DESCRIPTION OF THE TASK:
What do the lines say from the start of the entries through the one containing "(** The loop [for object"? Repeat them exactly.

(Collected data)
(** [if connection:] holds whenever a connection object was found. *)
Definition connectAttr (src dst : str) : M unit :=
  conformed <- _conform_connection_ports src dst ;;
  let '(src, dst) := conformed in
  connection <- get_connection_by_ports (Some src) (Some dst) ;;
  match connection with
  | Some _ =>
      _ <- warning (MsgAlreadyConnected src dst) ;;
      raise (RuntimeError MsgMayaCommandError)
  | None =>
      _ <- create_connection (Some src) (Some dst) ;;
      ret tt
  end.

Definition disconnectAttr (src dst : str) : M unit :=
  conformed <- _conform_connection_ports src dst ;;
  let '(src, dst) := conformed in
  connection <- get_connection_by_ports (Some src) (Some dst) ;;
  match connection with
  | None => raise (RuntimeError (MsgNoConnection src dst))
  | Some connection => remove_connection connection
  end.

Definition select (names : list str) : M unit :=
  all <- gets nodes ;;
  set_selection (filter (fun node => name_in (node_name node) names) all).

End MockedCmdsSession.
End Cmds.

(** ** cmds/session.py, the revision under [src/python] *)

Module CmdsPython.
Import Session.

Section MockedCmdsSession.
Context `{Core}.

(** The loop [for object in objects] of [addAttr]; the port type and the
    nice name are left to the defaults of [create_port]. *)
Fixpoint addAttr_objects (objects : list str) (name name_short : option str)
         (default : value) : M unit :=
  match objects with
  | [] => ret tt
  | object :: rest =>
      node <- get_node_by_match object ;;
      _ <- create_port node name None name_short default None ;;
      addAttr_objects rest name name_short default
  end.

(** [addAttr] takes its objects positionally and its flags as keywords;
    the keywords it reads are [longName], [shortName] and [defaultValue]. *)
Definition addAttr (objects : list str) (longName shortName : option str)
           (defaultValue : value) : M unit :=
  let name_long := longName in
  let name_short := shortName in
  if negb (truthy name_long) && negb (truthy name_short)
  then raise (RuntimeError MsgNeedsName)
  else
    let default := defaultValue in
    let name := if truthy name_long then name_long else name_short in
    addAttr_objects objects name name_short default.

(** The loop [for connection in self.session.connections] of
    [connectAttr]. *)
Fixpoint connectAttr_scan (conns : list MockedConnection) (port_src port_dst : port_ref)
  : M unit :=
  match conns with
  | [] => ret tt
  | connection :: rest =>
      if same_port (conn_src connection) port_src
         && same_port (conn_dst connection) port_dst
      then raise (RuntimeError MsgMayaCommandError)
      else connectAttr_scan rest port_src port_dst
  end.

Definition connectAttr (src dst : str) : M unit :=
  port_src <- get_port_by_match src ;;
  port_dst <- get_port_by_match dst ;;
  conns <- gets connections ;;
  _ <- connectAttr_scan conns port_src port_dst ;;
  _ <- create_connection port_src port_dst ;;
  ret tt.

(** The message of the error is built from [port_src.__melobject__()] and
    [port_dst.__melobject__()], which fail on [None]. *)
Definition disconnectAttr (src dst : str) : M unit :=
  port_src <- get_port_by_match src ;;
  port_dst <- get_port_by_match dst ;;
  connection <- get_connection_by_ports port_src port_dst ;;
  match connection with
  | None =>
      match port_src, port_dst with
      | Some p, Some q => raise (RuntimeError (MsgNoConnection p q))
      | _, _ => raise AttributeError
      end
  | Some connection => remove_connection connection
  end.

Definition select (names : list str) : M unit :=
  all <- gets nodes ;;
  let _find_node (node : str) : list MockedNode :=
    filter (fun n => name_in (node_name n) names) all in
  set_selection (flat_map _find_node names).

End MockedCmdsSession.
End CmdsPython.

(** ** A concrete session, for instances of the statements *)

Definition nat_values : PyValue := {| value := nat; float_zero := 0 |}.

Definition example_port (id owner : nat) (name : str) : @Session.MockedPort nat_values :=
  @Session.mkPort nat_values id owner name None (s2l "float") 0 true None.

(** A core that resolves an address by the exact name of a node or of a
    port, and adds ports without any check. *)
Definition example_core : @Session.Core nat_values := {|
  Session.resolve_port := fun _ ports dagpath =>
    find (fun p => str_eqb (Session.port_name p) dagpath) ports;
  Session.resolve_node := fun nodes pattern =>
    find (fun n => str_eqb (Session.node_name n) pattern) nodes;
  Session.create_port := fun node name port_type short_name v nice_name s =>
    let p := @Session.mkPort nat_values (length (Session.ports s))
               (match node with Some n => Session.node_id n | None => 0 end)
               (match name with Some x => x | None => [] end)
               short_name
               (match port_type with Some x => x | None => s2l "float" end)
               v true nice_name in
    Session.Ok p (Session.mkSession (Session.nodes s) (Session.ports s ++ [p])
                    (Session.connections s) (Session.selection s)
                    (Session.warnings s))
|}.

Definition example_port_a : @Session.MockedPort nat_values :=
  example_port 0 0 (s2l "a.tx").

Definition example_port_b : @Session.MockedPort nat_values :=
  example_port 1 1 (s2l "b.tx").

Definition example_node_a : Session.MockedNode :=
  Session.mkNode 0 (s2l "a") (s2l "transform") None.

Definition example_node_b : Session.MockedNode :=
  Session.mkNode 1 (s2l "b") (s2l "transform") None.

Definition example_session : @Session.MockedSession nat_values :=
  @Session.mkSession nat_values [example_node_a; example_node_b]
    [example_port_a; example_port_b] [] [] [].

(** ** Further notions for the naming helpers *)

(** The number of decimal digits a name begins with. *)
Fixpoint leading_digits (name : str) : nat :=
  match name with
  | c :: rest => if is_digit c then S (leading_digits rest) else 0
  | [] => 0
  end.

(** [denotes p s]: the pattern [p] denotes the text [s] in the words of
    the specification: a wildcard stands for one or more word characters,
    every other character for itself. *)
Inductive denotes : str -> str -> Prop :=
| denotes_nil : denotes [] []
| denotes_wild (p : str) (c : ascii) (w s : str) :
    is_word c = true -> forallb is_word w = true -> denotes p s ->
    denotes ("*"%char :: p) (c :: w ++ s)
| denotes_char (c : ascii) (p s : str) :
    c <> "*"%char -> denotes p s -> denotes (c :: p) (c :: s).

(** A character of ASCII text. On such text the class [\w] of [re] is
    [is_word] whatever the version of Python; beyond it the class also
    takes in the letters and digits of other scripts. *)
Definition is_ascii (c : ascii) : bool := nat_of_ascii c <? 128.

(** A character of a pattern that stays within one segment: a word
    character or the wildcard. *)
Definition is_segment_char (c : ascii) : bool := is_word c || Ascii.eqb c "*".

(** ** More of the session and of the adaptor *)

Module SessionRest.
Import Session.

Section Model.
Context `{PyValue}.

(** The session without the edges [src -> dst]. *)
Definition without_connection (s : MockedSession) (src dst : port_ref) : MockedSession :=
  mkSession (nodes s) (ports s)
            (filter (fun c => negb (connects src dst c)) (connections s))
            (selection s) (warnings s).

ANSWER SPACE:
(** [if connection:] holds whenever a connection object was found. *)
Definition connectAttr (src dst : str) : M unit :=
  conformed <- _conform_connection_ports src dst ;;
  let '(src, dst) := conformed in
  connection <- get_connection_by_ports (Some src) (Some dst) ;;
  match connection with
  | Some _ =>
      _ <- warning (MsgAlreadyConnected src dst) ;;
      raise (RuntimeError MsgMayaCommandError)
  | None =>
      _ <- create_connection (Some src) (Some dst) ;;
      ret tt
  end.

Definition disconnectAttr (src dst : str) : M unit :=
  conformed <- _conform_connection_ports src dst ;;
  let '(src, dst) := conformed in
  connection <- get_connection_by_ports (Some src) (Some dst) ;;
  match connection with
  | None => raise (RuntimeError (MsgNoConnection src dst))
  | Some connection => remove_connection connection
  end.

Definition select (names : list str) : M unit :=
  all <- gets nodes ;;
  set_selection (filter (fun node => name_in (node_name node) names) all).

End MockedCmdsSession.
End Cmds.

(** ** cmds/session.py, the revision under [src/python] *)

Module CmdsPython.
Import Session.

Section MockedCmdsSession.
Context `{Core}.

(** The loop [for object in objects] of [addAttr]; the port type and the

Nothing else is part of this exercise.